Çantasını açtı, bir beşlik, iki tane de tek dolar çıkartıp adamın önüne koydu. Sonra, doldurması için önüne sürülen deftere birkaç saniye kadar tereddütle baktı. İsim yerine Jane Wilson diye yazdı, adres olarak da San Antonio kaydını koydu. Otomobilde Teksas plâkası olduğu için nereden geldiğini gizlemesine imkân yoktu. Adam "Valizlerinizi getireyim" diyerek kapıya doğru yürüdü. Mary onun peşi sıra birkaç adım attı. Para hâlâ, kahverengi zarfın içinde, otomobilde duruyordu. Galiba en iyisi onu geceleyin orada bırakmak olacaktı. Arabanın kapılarını kilitledikten sora paranın emniyetinden şüphe etmeye lüzum yoktu.
Adam valizi, ofise bitişik olan kulübenin kapısı önüne getirdi. Mary, onun ittiği kapıdan içeri girerken de adam:
- "Ne berbat hava, değil mi?" dedi. "Uzak yerden mi geliyorsunuz?"
- "Eh, oldukça. Bütün gün direksiyon kullandım."
Motel odası oldukça sade, eski usulde, fakat tertipli döşenmişti. Tepedeki yuvarlak lâmbadan dökülen sarı ışığın altında Mary, geceyi burada geçirmekten vazgeçmesine sebep olabilecek gibi bir şey göremedi. Sağ tarafta banyo kısmı gözüküyordu. Gömme banyo yoktu, yorgunluğunu duş altında girmesi gerekecekti. Ama buna bile itirazsız razı oldu.
- "Başkaca istediğiniz bir şey var mı?"
Adam sormamış olsa az daha unutacaktı. Acele ile:
- "Yemek yiyebileceğim bir yer var mı buralarda?" diye sordu.

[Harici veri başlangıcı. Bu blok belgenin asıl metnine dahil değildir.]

Lemma office_update_user f claim_id change_id at_ now id db n db' :
  UserDomain.update_user f claim_id change_id at_ now id db = inr (n, db') -> office_kept db db'.
Proof.
  intros E. unfold UserDomain.update_user in E.
  destruct (users db !! id) as [u|] eqn:Hu; [|by injection E as _ <-].
  destruct (UserRepository.live u); cbn in E; [|by injection E as _ <-].
  destruct (_ && exists_row _ _); [done|]. set (new := UserDomain.set_fields f at_ u) in *.
  set (db0 := db <| users := <[id := new]> (users db) |>) in E.
  assert (office_kept db db0) as K0.
  { apply office_put; [|by rewrite Hu]. intros u0 Hu0. by simplify_eq. }
  set (db1 := if bool_decide (UserDomain.pf_avatar f <> None) then _ else _) in E.
  assert (office_kept db0 db1) as K1.
  { apply office_surroundings. unfold db1, UserDomain.activate_avatar.
    repeat case_match; rewrite ?(proj1 (quiet_images _)); done. }
  destruct (if bool_decide (UserDomain.pf_name f <> None) then _ else _) as [|db2] eqn:E2; [done|].
  assert (office_kept db1 db2) as K2.
  { destruct (bool_decide (UserDomain.pf_name f <> None)); [|by injection E2 as <-].
    apply claim_name_offices in E2. by apply office_same. }
  injection E as _ <-. do 2 (etrans; [eassumption|]). etrans; [exact K2|].
  apply office_surroundings. unfold UserDomain.retire_avatar.
  repeat case_match; rewrite ?(proj2 (quiet_images _)); done.
Qed.

#[export] Instance office_bystander : Bystander office_kept.
Proof.
  split.
  - apply _.
  - apply office_surroundings.
  - intros user cid db r db' E. unfold UserRepository.insert_user in E.
    destruct (exists_row _ _); [done|]. destruct (exists_row _ _); [done|].
    destruct (insert_row "users_pkey" _ _ _) as [|t] eqn:Ht; [done|].
    apply insert_row_inr in Ht as [Hn ->].
    assert (office_kept db (db <| users := <[User.ID user := user]> (users db) |>)) as K.
    { apply office_put; [by rewrite Hn|done]. }
    repeat case_match; simplify_eq; (etrans; [exact K|by apply office_same]).
  - apply office_update_user.
  - intros id name now. unfold UserRepository.ClaimUsername. solve_keeps. apply (keeps_stmt _).
    intros db r db' E. repeat case_match; simplify_eq; by apply office_same.
  - intros id post db _. by apply office_same.
Qed.
End bystander.

Lemma office_dict_write db db' : dict_write db db' -> office_kept db db'.
Proof.
  destruct 1 as [? ? ? K|? ? ? ? ? ? ? K|? ? ? K| | | | |]; try by apply office_same.
  all: destruct K; by apply office_same.
Qed.
Lemma office_writes db db' : writes db db' -> office_kept db db'.
Proof. induction 1; [done|]. etrans; [by apply office_dict_write|done]. Qed.

(** ** The operations as units of work *)
Inductive AdminOp :=
| OpUserStatus (userID actorID : Z) (input : UpdateAdminUserStatusInput)
| OpUserRole (userID actorID : Z) (role action : string).

Section units.
Context `{Env} `{Pg}.

Definition run_admin (op : AdminOp) : MT unit :=
  match op with
  | OpUserStatus u a input => let* _ := UpdateUserStatus u a input in mret tt
  | OpUserRole u a role action => let* _ := UpdateUserRole u a role action in mret tt
  end.

Lemma status_offices uid actor s banned now k db db' : db' = status_db uid actor s banned now k db ->
  user_roles db' = user_roles db /\ user_role_records db' = user_role_records db /\
  users db' = ban_users uid s now db /\
  user_ban_records db' = <[k := (ban_record uid actor s banned now) <| UserBanRecord.ID := k |>]>
    (user_ban_records db).
Proof. intros ->. unfold status_db. by destruct banned. Qed.
(* ===== verification/AdminReads.v ===== *)
(** * What the administration reads: [internal/repository/admin_read.go],
    [internal/service/admin_read.go], [internal/service/admin.go]

    The lists of posts, comments and users, a user with the records of bans and names, an
    image, and the queue of what waits for a reviewer, posts with their text and images
    together; [AdminViews] makes the answers of them.  Columns of a joined row are grouped by
    the row they come from. *)

From S2P Require Import Prelude.
From S2P Require Import GoText.
From S2P Require Import Apierr.
From S2P Require Import Effects.
From S2P Require Import Authz.
From S2P Require Import Model.
From S2P Require Import Validation.
From S2P Require Import Pagination.
From S2P Require Import AuthRepo.
From S2P Require Import AuthService.
From S2P Require Import PostValidation.
From S2P Require Import PostRepo.
From S2P Require Import UserRepo.
From S2P Require Import Moderation.
From S2P Require Import DictionaryRepo.
From S2P Require Import Upload.
From S2P Require Import Administration.
From S2P Require Import PostReads.

Open Scope Z_scope.

(** ** internal/repository/admin_read.go *)
Module AdminReadRepository.
Import PostRepository ModerationRepository.

Record AdminPostFilter := mkAdminPostFilter {
  af_Status : option string; af_PostType : option string; af_AuthorID : option Z }.
Record AdminPostRecord := mkAdminPostRecord {
  apr_Post : Post.t; apr_AuthorName : string; apr_AuthorEmail : string; apr_Images : list string }.
Record AdminCommentRecord := mkAdminCommentRecord {
  acr_Comment : Comment.t; acr_AuthorName : string; acr_AuthorEmail : string }.
Record AdminUserFilter := mkAdminUserFilter {
  uf_Role : option UserRole; uf_IsActive : option bool }.
Record AdminUserRecord := mkAdminUserRecord {
  aur_User : User.t; aur_Roles : list string; aur_AvatarURL : option string;
  aur_AvatarObjectKey : option string; aur_Stats : UserDomain.UserStatsRow }.
Record PendingModerationRecord := mkPendingRecord {
  pm_Record : ModerationRecord.t; pm_TargetType : string; pm_TargetID : option Z;
  pm_Content : option string; pm_ImageObjectKey : option string; pm_GroupPostID : option Z }.
Record PostModerationBundleRow := mkBundleRow {
  bw_Post : Post.t; bw_Text : option ModerationRecord.t;
  bw_Image : option (PostImage.t * ImageAsset.t); bw_ImageRecord : option ModerationRecord.t }.
(** The handlers that need nothing but the comment and the principal. *)
Definition comment_action {R} (act : Z -> Principal -> MT R) (message : string)
    (payload : R -> Payload) (comment_id : string) : HandlerC :=
  identified (fun who =>
    let* identity := lift (commentIdentity comment_id who) in
    let '(commentID, principal) := identity in act commentID principal) message payload.
Definition HistoriesHandler : string -> HandlerC :=
  comment_action (fun id p => Histories id (user_id p) (principal_roles p)) "请求成功" PHistories.
Definition LikeHandler : string -> HandlerC :=
  comment_action (fun id p => Like id (user_id p)) "点赞成功" PLike.
Definition UnlikeHandler : string -> HandlerC :=
  comment_action (fun id p => Unlike id (user_id p)) "取消点赞成功" PLike.
Definition DeleteHandler : string -> HandlerC :=
  comment_action (fun id p => Delete id (user_id p)) "删除成功" (fun _ => PNone).

(** registerComment *)
Inductive Request :=
| GET_comments (post_id : string) (query : commentListQuery)
| POST_comments (post_id : string) (body : option createCommentRequest)
| GET_replies (comment_id : string) (query : replyPaginationQuery)
| PUT_comment (comment_id : string) (body : option updateCommentRequest)
| GET_history (comment_id : string)
| POST_like (comment_id : string)
| DELETE_like (comment_id : string)
| DELETE_comment (comment_id : string).

Definition handle (r : Request) : HandlerC :=
  match r with
  | GET_comments id query => ListHandler id query
  | POST_comments id body => CreateHandler id body
  | GET_replies id query => RepliesHandler id query
  | PUT_comment id body => UpdateHandler id body
  | GET_history id => HistoriesHandler id
  | POST_like id => LikeHandler id
  | DELETE_like id => UnlikeHandler id
  | DELETE_comment id => DeleteHandler id
  end.
Definition route_comment `{JWT} (h : AuthService) (authorization : string) (r : Request)
    : HandlerC := authenticated h authorization (handle r).
End handlers.
End CommentHandler.

(** ** handler/user.go *)
Module UserHandler.
Import UserService.

(** A field is absent, or present with a value that may be null. *)
Definition updateUserRequest := UpdateUserInput.

Definition decode_present `{JSONLib} (fields : gmap string string) (name : string)
    : option (option (option string)) :=
  match fields !! name with
  | Some raw => v ← Unmarshal_string raw; Some (Some v)
  | None => Some None
  end.
Definition updateUserRequest_UnmarshalJSON `{JSONLib} (fields : option (gmap string string))
    : option updateUserRequest :=
  fields ← fields;
  fields ← normalizeUsernameAlias fields;
  username ← decode_present fields "username"%string;
  bio ← decode_present fields "bio"%string;
  gender ← decode_present fields "gender"%string;
  avatar ← decode_present fields "avatar_url"%string;
  Some (mkUpdateUser username bio gender avatar).

Inductive Payload :=
| PProfile (v : UserProfile)
| PNames (l : list UsernameChangeView)
| PDeleted (id : Z)
| PFollow (r : FollowActionResult)
| PFollows (l : UserFollowList)
| PPosts (l : PostViews.PostList).

Record userPostsQuery := mkPostsQuery { uq_Status : string; uq_Pagination : paginationQuery }.

Section handlers.
Context `{Env} `{Pg} `{Unicode} `{DbClock} `{JSONLib} `{URLLib} (s : UserService).
Abbreviation HandlerU := (HandlerT Payload).

Definition userRequestIdentity (user_id : string) (who : goerr + Principal)
    : goerr + (Z * Principal) := path_identity user_id "user_id" who.

Definition user_action {R} (act : Z -> Principal -> MT R) (message : string)
    (payload : R -> Payload) (id : string) : HandlerU :=
  identified (fun who =>
    let* identity := lift (userRequestIdentity id who) in
    let '(userID, principal) := identity in act userID principal) message payload.

Definition ProfileHandler : string -> HandlerU :=
  user_action (fun id p => Profile id (user_id p)) "请求成功" PProfile.
Definition UsernameHistoryHandler : string -> HandlerU :=
  user_action (fun id p => UsernameHistory id (user_id p)) "请求成功" PNames.
Definition UpdateHandler (id : string) (fields : option (gmap string string)) : HandlerU :=
  user_action (fun userID p =>
    let* request := lift (jsonBody (updateUserRequest_UnmarshalJSON fields)) in
    Update s userID (user_id p) request) "更新成功" PProfile id.
Definition DeleteHandler : string -> HandlerU :=
  user_action (fun id p => Delete id (user_id p)) "注销成功" PDeleted.
Definition followAction (follow : bool) : string -> HandlerU :=
  user_action (fun id p => if follow then Follow id (user_id p) else Unfollow id (user_id p))
    (if follow then "关注成功" else "取消关注成功") PFollow.
Definition followList (following : bool) (query : cursorPaginationQuery) : string -> HandlerU :=
  user_action (fun id p =>
    let* params := lift (cursor_params query) in
    if following then Following s id params (user_id p) else Followers s id params (user_id p))
    "请求成功" PFollows.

- "Üç kilometre kadar aşağıda bir yer vardı, ama yeni yol yapıldıktan birkaç ay sonra kapandığını işittim. Zannedersem en yakın yer Fairval."
- "Orası ne kadar uzak?"
- "Yirmi dört, yirmi beş kilometre kadar bir şey... Bu geldiğiniz yoldan aşağıya doğru gidecek ve yol ikiye ayrıldığı vakit sağa döneceksiniz. Bu dönüş sizi yeni yola çıkarır. Ondan sonra dosdoğru on kilometre kadar gideceksiniz... zaten şayet kuzeye gidiyorsanız, nasıl oldu da bu eski yola saptınız anlayamadım... Uzun zamandan beri buraya uğrayan olmadı."
- "Yolumu kaybettim de ondan buraya düştüm."

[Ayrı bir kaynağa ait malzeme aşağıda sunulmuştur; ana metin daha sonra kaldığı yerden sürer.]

Lemma omap_records_select p q (t : gmap Z Post.t) :
  omap (record_of db) (select (fun x => p x && q x) t) =
  filter (fun r => q (pr_Post r) = true) (omap (record_of db) (select p t)).
Proof.
  unfold select. induction (map snd (rows t)) as [|x l IH]; [done|].
  rewrite !filter_cons. destruct (p x); cbn.
  - destruct (q x) eqn:Hq; repeat case_decide; try done; cbn.
    all: destruct (record_of db x) as [r|] eqn:Hx; [|done].
    all: rewrite filter_cons, (proj1 (record_of_post _ _ _ Hx)), Hq, IH; by case_decide.
  - repeat case_decide; done.
Qed.

(** Selecting behind a cursor and then sorting is cutting the sorted list. *)
Lemma feed_behind after s x rest :
  feed filter_ after db = s ++ x :: rest -> feed filter_ (Some (post_cursor x)) db = rest.
Proof.
  intros E. rewrite <- (filter_below behind) with (s := s) (x := x).
  2:{ intros a b. rewrite !behind_spec. lia. }
  2:{ rewrite <- E. apply feed_sorted. }
  rewrite <- E. unfold feed, records.
  rewrite (filter_sort_by (fun a b => newest_post (pr_Post a) (pr_Post b)))
    by (intros; eauto using newest_post_total, newest_post_trans).
  f_equal. unfold behind at 1. rewrite <- omap_records_select. f_equal.
  unfold select. apply list_filter_iff. intros p.
  assert (x ∈ feed filter_ after db) as Hx by (rewrite E; apply elem_of_app; right; by left).
  apply elem_of_records in Hx as (_ & Hx & _). rewrite !andb_true_iff in *.
  destruct after as [c|]; [|cbn; tauto]. destruct Hx as [_ Hx].
  enough (after_post (Some (post_cursor x)) p = true -> after_post (Some c) p = true) by tauto.
  revert Hx. unfold after_post, post_cursor. cbn. lia.
Qed.
Lemma append_versions_inr affected actor now reason (tx : TxD) tx' :
  NoDup (map (fun a => target_of a) affected) -> keyed Post.ID (posts (tx_db tx)) ->
  appendTagChangeVersions affected actor now reason tx = (inr tt, tx') ->
  versions_written affected actor now reason (tx_db tx) (tx_db tx').
Proof.
  revert tx. induction affected as [|a l IH]; intros tx Hn Hk E; cbn in E.
  { apply mret_inr in E as [_ <-]. split; try done; try set_solver; intros; congruence. }
  apply mbind_inr in E as ([] & tx1 & E1 & E). cbn in Hn. apply NoDup_cons in Hn as [Ha Hn].
  apply append_version_inr in E1 as (k & h & Hnew & Hver & D1).
  assert (keyed Post.ID (posts (tx_db tx1))) as Hk1 by (rewrite D1; by apply versioned_keyed).
  destruct (IH _ Hn Hk1 E) as [Hr Hkeyed Ho Hm Hw Hkept Hfresh].
  assert (rest (tx_db tx1) = rest (tx_db tx)) as Hr1 by (rewrite D1; done).
  assert (post_histories (tx_db tx1) = <[k := h]> (post_histories (tx_db tx))) as Dh
    by (rewrite D1; done).
  pose proof (insert_subseteq _ _ h Hnew) as Hins. rewrite <- Dh in Hins.
  split.
  - by rewrite Hr.
  - done.
  - intros id p Hp Hid. cbn in Hid. apply not_elem_of_cons in Hid as [Hid1 Hid2].
    apply Ho; [|done]. rewrite D1, (versioned_posts _ _ _ _ _ _ _ Hk Hp).
    by replace (id =? target_of a) with false by lia.
  - intros b p [->|Hb]%elem_of_cons Hp.
    + apply Ho; [|done]. by rewrite D1, (versioned_posts _ _ _ _ _ _ _ Hk Hp), Z.eqb_refl.
    + apply Hm; [done|]. rewrite D1, (versioned_posts _ _ _ _ _ _ _ Hk Hp).
      destruct (Z.eqb_spec (target_of b) (target_of a)) as [He|He]; [|done].
      exfalso. apply Ha. rewrite <- He. apply list_elem_of_fmap. by exists b.
  - intros b [->|Hb]%elem_of_cons.
    + exists k, h. split_and!; [done| |done]. eapply lookup_weaken; [|exact Hkept]. rewrite Dh.
      apply lookup_insert_eq.
    + destruct (Hw _ Hb) as (k' & h' & Hn' & Hk' & Hv'). exists k', h'. split_and!; [|done|].
      * by eapply lookup_weaken_None.
      * by eapply version_of_rest.
  - by etrans.
  - intros k' h' Hk' Hn'. cbn. rewrite elem_of_cons. destruct (post_histories (tx_db tx1) !! k') as [g|] eqn:Hg.
    + pose proof (lookup_weaken _ _ _ _ Hg Hkept) as Hg'. assert (g = h') as -> by congruence.
      rewrite Dh in Hg. apply lookup_insert_Some in Hg as [[<- <-]|[_ Hg]]; [|congruence].
      left. by destruct Hver.
    + right. by eapply Hfresh.
Qed.

(** The posts with the tag, each with its next revision. *)
Record affected_by (tag : Z) (db : DB) (affected : list tagAffectedPost) : Prop := {
  ab_nodup : NoDup (map (fun a => target_of a) affected);
  ab_posts : forall id p, posts db !! id = Some p ->
    (id ∈ map (fun a => target_of a) affected <-> tagged db id tag);
  ab_rows : forall a, a ∈ affected -> posts db !! target_of a = Some (ap_post a) /\
    ~ has_version db (target_of a) (ap_revision a);
}.

Lemma next_revisions_inr ps (tx : TxD) l tx' :
  next_revisions ps tx = (inr l, tx') ->
  tx_db tx' = tx_db tx /\ map ap_post l = ps /\
  Forall (fun a => ~ has_version (tx_db tx) (target_of a) (ap_revision a)) l.
Proof.
  revert tx l. induction ps as [|p ps IH]; intros tx l E; cbn in E.
  { apply mret_inr in E as [<- <-]. by split_and!. }
  apply mbind_inr in E as (v & tx1 & E1 & E). apply caught in E1; [|apply throws_internal].
  apply NextHistoryRevision_inr in E1 as [D1 Hv].
  apply mbind_inr in E as (l' & tx2 & E2 & E). apply mret_inr in E as [<- <-].
  apply IH in E2 as (D2 & <- & Hl). rewrite D2, D1 in *. split_and!; [done|done|].
  constructor; [done|]. exact Hl.
Qed.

Şişman adam, "Haa, şu mesele" gibilerden başını salladı.
- "Zaten çoğu zaman böyle oluyor."
Kapıya doğru yürüdü. Tam çıkacağı sırada durdu. Önüne bakarak ve söylememesi gereken bir şeyi söylüyormuş gibi bir sesle:
- "Şey" dedi. "Düşünüyorum da, belki bir yemek için ta Fairval'e kadar gidip gene buraya dönmek zor gelecek. Hem de bu yağmurda... Şayet isterseniz.. Zaten kedime yiyecek bir şeyler hazırlayacaktım... İsterseniz gelip benimle bir şeyler yiyebilirsiniz."
Mary acele ile "Yok, yok" dedi. "Olmaz. Size zahmet vermek istemem."
- "Ne zahmet olacak... Annem zaten yattı. Kendime soğuk etlerden bir sandviç yapacaktım, biraz da kahve... Şayet sizce mahzuru yoksu memnun olurum."